Dataset | sensevoice_small CER | whisper_large_v2_cantonese_scrya CER | whisper_small_cantonese CER |
---|---|---|---|
Mixed | 7.70% | 5.55% | 8.00% |
Daily Use | 5.64% | 12.38% | 14.60% |
Commands | 7.45% | 14.22% | 17.83% |
Yue & Eng | 9.05% | 20.85% | 25.57% |
Storytelling | 14.67% | 18.54% | 25.06% |
Synthetic | 10.58% | 14.20% | 15.05% |
- SenseVoiceSmall: Trained on 300,000 hours of multilingual speech, including almost 9600 hours of Cantonese speech, Alibaba's multilingual model shows state-of-the-art ASR capability in Chinese, English, Cantonese, Japanese, and Korean. Extremely low inference latency was achieved by employing a non-autoregressive end-to-end architecture.

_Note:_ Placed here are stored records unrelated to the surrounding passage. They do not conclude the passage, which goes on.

(** C6.  For a field of the schema whose declared type the adapter knows,
    an operand that converts to that type, and an operator other than
    [between] that the type's table lacks, the generic adapter fails with
    the unsupported-operator error, which carries the operator as written,
    the declared type and the field.  The in-memory leaf on the same
    field, operator and operand raises nothing: it falls through the
    operator switch of [evaluateCondition] to [return false], whatever the
    record holds. *)
Theorem unsupported_operator (ga : GenericEntAdapter) (record : Record_)
    (field op : string) (val : Value) (fieldSchema : SchemaFieldDefinition) :
  FieldMap (tableSchema ga) !! strings.ToLower field = Some fieldSchema ->
  strings.ToLower op <> "between" ->
  operatorDefined (Type_ fieldSchema) (strings.ToLower op) = false ->
  operandConverts (Type_ fieldSchema) val ->
  Generic_GetPredicateForField ga field op val
  = Err (UnsupportedOperator op (Type_ fieldSchema) field) /\
  evalLeaf record (tableSchema ga) field (VStr op) val = Ok false.
Proof.
  intros Hs Hb Hop Hconv. split.
  - unfold Generic_GetPredicateForField. rewrite Hs. cbv zeta.
    apply String.eqb_neq in Hb. rewrite Hb.
    unfold operatorDefined in Hop. unfold operandConverts in Hconv.
    destruct ((Type_ fieldSchema =? "string") || (Type_ fieldSchema =? "text")).
    { destruct Hconv as [s ->]. rewrite (isSome_false _ Hop). reflexivity. }
    destruct (Type_ fieldSchema =? "int").
    { destruct Hconv as [i ->]. cbn [wrap bind].
      rewrite (isSome_false _ Hop). reflexivity. }
    destruct (Type_ fieldSchema =? "float64").
    { destruct Hconv as [f ->]. cbn [wrap bind].
      rewrite (isSome_false _ Hop). reflexivity. }
    destruct (Type_ fieldSchema =? "bool").
    { rewrite (isSome_false _ Hop).
      destruct Hconv as [[b ->] | (s & b & -> & ->)]; reflexivity. }
    destruct (Type_ fieldSchema =? "time.Time").
    { destruct Hconv as [t ->]. cbn [wrap bind].
      rewrite (isSome_false _ Hop). reflexivity. }
    contradiction.
  - unfold evalLeaf. rewrite Hs. cbn [stringOrEmpty].
    destruct (record !! field) as [rv|]; [|reflexivity]. f_equal.
    unfold evaluateCondition. cbv zeta.
    unfold operatorDefined in Hop.
    destruct (Type_ fieldSchema =? "string") eqn:E1.
    { cbn [orb] in Hop. apply isSome_false in Hop.
      unfold stringOperators in Hop.
      repeat match type of Hop with
             | (if ?c then _ else _) = None =>
                 destruct c eqn:?; try discriminate
             end.
      reflexivity. }
    cbn [orb] in Hop.
    destruct (Type_ fieldSchema =? "text") eqn:E2.
    { apply String.eqb_eq in E2. rewrite E2. reflexivity. }
    destruct (Type_ fieldSchema =? "int").
    { apply isSome_false, comparisonOperators_None in Hop
        as (-> & -> & -> & -> & -> & ->).
      case_matches; reflexivity. }
    destruct (Type_ fieldSchema =? "float64").
    { apply isSome_false, comparisonOperators_None in Hop
        as (-> & -> & -> & -> & -> & ->).
      case_matches; reflexivity. }
    destruct (Type_ fieldSchema =? "bool").
    { apply isSome_false in Hop. unfold boolOperators in Hop.
      repeat match type of Hop with
             | (if ?c then _ else _) = None =>
                 destruct c eqn:?; try discriminate
             end.
      case_matches; reflexivity. }
    destruct (Type_ fieldSchema =? "time.Time"); [|reflexivity].
    apply isSome_false, comparisonOperators_None in Hop
      as (-> & -> & -> & -> & -> & ->).
    case_matches; reflexivity.
Qed.

(** ** The two backends on one expression *)

(** Induction on a value that reaches the elements of an array. *)
Lemma Value_nested_ind (P : Value -> Prop) :
  (forall v, match v with VArr _ => False | _ => True end -> P v) ->
  (forall l, Forall P l -> P (VArr l)) ->
  forall v, P v.
Proof.
  intros Hbase Harr.
  fix IH 1. intros [| | | | | |l|]; try (apply Hbase; exact I).
  apply Harr. induction l as [|x l IHl]; constructor; [apply IH | exact IHl].
Qed.







Section Equivalence.
Variable accepts : Predicate -> Record_ -> bool.
Hypothesis engine : BooleanEngine accepts.
Variable ga : GenericEntAdapter.




End Equivalence.

(** ** The two backends on plain expressions *)

(** The reference reading has Boolean connectives. *)
Lemma rowAccepts_Boolean (schema : TableSchema) :
  BooleanEngine (rowAccepts schema).
Proof. repeat split. Qed.



















End Facts.

(** * Further facts *)

Section FieldMaps.
Context `{T : GoTypes} `{U : GoUnicode} `{L : !GoLib}.

Lemma buildFieldMap_snoc (fields : list SchemaFieldDefinition)
    (f : SchemaFieldDefinition) :
  buildFieldMap (fields ++ [f])
  = <[strings.ToLower (Name f) := f]> (buildFieldMap fields).
Proof. unfold buildFieldMap. rewrite foldl_app. reflexivity. Qed.

(** What the index holds. *)
Lemma buildFieldMap_spec (fields : list SchemaFieldDefinition) :
  (forall k f, buildFieldMap fields !! k = Some f ->
     In f fields /\ k = strings.ToLower (Name f)) /\
  (forall f, In f fields ->
     exists f', buildFieldMap fields !! strings.ToLower (Name f) = Some f' /\
                strings.ToLower (Name f') = strings.ToLower (Name f)).
Proof.
  induction fields as [|g fields [IHs IHc]] using rev_ind.
  - split; [intros k f H; discriminate H | intros f []].
  - rewrite buildFieldMap_snoc. split.
    + intros k f H.
      destruct (decide (strings.ToLower (Name g) = k)) as [<-|Hne].
      * rewrite lookup_insert_eq in H. injection H as <-.
        split; [apply in_or_app; right; left|]; reflexivity.
      * rewrite lookup_insert_ne in H by exact Hne.
        destruct (IHs k f H) as [Hin Hk]. split; [|exact Hk].
        apply in_or_app. left. exact Hin.
    + intros f Hin.
      destruct (decide (strings.ToLower (Name g) = strings.ToLower (Name f)))
        as [Heq|Hne].
      * exists g. rewrite <- Heq, lookup_insert_eq. split; reflexivity.
      * rewrite lookup_insert_ne by exact Hne.
        apply in_app_or in Hin as [Hin|[->|[]]]; [apply IHc; exact Hin|].
        contradiction Hne; reflexivity.
Qed.

(** X1.  The index that [LoadTableSchema] and [NewGenericEntAdapter] build
    holds exactly the schema's fields, each under its lower-cased name:
    whatever a key finds is a field of the list whose lower-cased name is
    the key, and every field of the list is found under its lower-cased
    name, by a field of the same name up to letter case. *)
Theorem buildFieldMap_sound_complete (fields : list SchemaFieldDefinition) :
  (forall k f, buildFieldMap fields !! k = Some f ->
     In f fields /\ k = strings.ToLower (Name f)) /\
  (forall f, In f fields ->
     exists f', buildFieldMap fields !! strings.ToLower (Name f) = Some f' /\
                strings.ToLower (Name f') = strings.ToLower (Name f)).
Proof. exact (buildFieldMap_spec fields). Qed.

(** X2.  Of several fields with the same lower-cased name the last one is
    the one the index keeps: a field after which no field of the same
    lower-cased name follows is found under that name.  In a schema whose
    names are distinct up to letter case, that is every field. *)
Theorem buildFieldMap_last_wins (pre post : list SchemaFieldDefinition)
    (f : SchemaFieldDefinition) :
  Forall (fun g => strings.ToLower (Name g) <> strings.ToLower (Name f)) post ->
  buildFieldMap (pre ++ f :: post) !! strings.ToLower (Name f) = Some f.
Proof.
  induction post as [|g post IH] using rev_ind; intro Hpost.
  - rewrite buildFieldMap_snoc, lookup_insert_eq. reflexivity.
  - apply Forall_app in Hpost as [Hpost Hg].
    apply Forall_cons in Hg as [Hg _].
    change (pre ++ f :: post ++ [g])%list with (pre ++ (f :: post) ++ [g])%list.
    rewrite app_assoc, buildFieldMap_snoc, lookup_insert_ne by exact Hg.
    apply IH. exact Hpost.
Qed.

End FieldMaps.

Section Registries.
Context `{T : GoTypes} `{U : GoUnicode} `{L : !GoLib}.

(** X3.  The adapter registry is keyed by entity name up to letter case:
    after [RegisterAdapter], [GetAdapter] under any spelling of the same
    lower-cased name returns the adapter registered last; a name with a
    different lower-cased form is answered as before; and a name never
    registered is answered with the no-adapter error, carrying the name as
    asked. *)
Theorem registry_round_trip (reg : gmap string (option EntityAdapter))
    (name name' : string) (adapter : option EntityAdapter) :
  (strings.ToLower name' = strings.ToLower name ->
   GetAdapter (RegisterAdapter reg name adapter) name' = inl adapter) /\
  (strings.ToLower name' <> strings.ToLower name ->
   GetAdapter (RegisterAdapter reg name adapter) name' = GetAdapter reg name') /\
  GetAdapter (∅ : gmap string (option EntityAdapter)) name'
  = inr (NoAdapterRegistered name').
Proof.
  unfold GetAdapter, RegisterAdapter. repeat split.
  - intros ->. rewrite lookup_insert_eq. reflexivity.
  - intro Hne. rewrite lookup_insert_ne by (intro H; apply Hne; symmetry; exact H).
    reflexivity.
Qed.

- Scrya/whisper-large-v2-cantonese: This model is a fine-tuned version of openai/whisper-large-v2 on the mozilla-foundation/common_voice_11_0 dataset. It achieves a CER of 6.2133 on the evaluation set of Common Voice 11.
- alvanlii/whisper-small-cantonese: This model is a fine-tuned version of openai/whisper-small on the Cantonese language. It achieves a 7.93 CER (without punctuations), 9.72 CER (with punctuations) on Common Voice 16.0. In total, 934 hours of Cantonese speech are used for fine-tuning, with 138 hours from Common Voice 16.0 zh-HK Train, 85 hours from Common Voice 16.0 yue Train, 178 hours from Common Voice 17.0 yue Train, and 72 hours from Cantonese-ASR, 23 hours from CantoMap, and lastly 438 hours from Pseudo-Labelled YouTube videos.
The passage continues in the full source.